# Exercise instructions
From the records below, copy out exactly the lines from the one containing "the n-th visible position. *)" to the one containing "Lemma len_visible_cons m", both included. Add nothing else.

──────── Material provided ────────

(* ===== verification/SequenceTheory.v ===== *)
(** * The sequence index is a list

    The treap operations of Sequence.v against the in-order list: splits are
    [take] and [drop], merges are [++], the walks find the index of a marker or
    the n-th visible position. *)

From S2P Require Import Prelude Tags Sequence.

Fixpoint inorder (t : seqTree) : list sequenceMarker :=
  match t with MNil => [] | MNode l m r _ _ => inorder l ++ m :: inorder r end.

Lemma len_visible_cons m l :
  len (filter is_visible (m :: l)) = (if mk_visible m then 1 else 0) + len (filter is_visible l).
Proof.
  rewrite filter_cons. case_decide as Hm; unfold is_visible in Hm; destruct (mk_visible m); [|done..|].
  - by rewrite len_cons.
  - done.
Qed.

(** The cached counts are right. *)
Fixpoint counts_right (t : seqTree) : Prop :=
  match t with
  | MNil => True
  | MNode l m r n v =>
      n = len (inorder t) ∧ v = len (filter is_visible (inorder t)) ∧ counts_right l ∧ counts_right r
  end.

Lemma markerCount_len t : counts_right t → markerCount t = len (inorder t).
Proof. destruct t; [done|]. by intros [? _]. Qed.

Lemma visibleCount_len t : counts_right t → visibleCount t = len (filter is_visible (inorder t)).
Proof. destruct t; [done|]. by intros (_ & ? & _). Qed.

Lemma inorder_refresh l m r : inorder (refreshMarker l m r) = inorder l ++ m :: inorder r.
Proof. done. Qed.

Lemma counts_refresh l m r : counts_right l → counts_right r → counts_right (refreshMarker l m r).
Proof.
  intros Hl Hr. simpl. rewrite !markerCount_len, !visibleCount_len by done.
  split_and!; [|..|done|done].
  - rewrite len_app, len_cons. lia.
  - rewrite filter_app, len_app, len_visible_cons. lia.
Qed.

(** ** Merge and split *)

Lemma merge_MNil_r t : mergeMarkers t MNil = t.
Proof. by destruct t. Qed.

Lemma merge_inorder a b : inorder (mergeMarkers a b) = inorder a ++ inorder b.
Proof.
  revert b. induction a as [|ll IHll lm lr IHlr ln lv]; [done|]. intros b.
  induction b as [|rl IHrl rm rr IHrr rn rv]; [by rewrite merge_MNil_r, app_nil_r|].
  simpl. case_match; rewrite inorder_refresh.
  - rewrite IHlr. simpl. by rewrite <-!app_assoc.
  - change (inorder (mergeMarkers (MNode ll lm lr ln lv) rl) ++ rm :: inorder rr =
      (inorder ll ++ lm :: inorder lr) ++ inorder rl ++ rm :: inorder rr).
    rewrite IHrl. simpl. by rewrite <-!app_assoc.
Qed.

────────

# Finished exercise
    the n-th visible position. *)

From S2P Require Import Prelude Tags Sequence.

Fixpoint inorder (t : seqTree) : list sequenceMarker :=
  match t with MNil => [] | MNode l m r _ _ => inorder l ++ m :: inorder r end.

Lemma len_visible_cons m l :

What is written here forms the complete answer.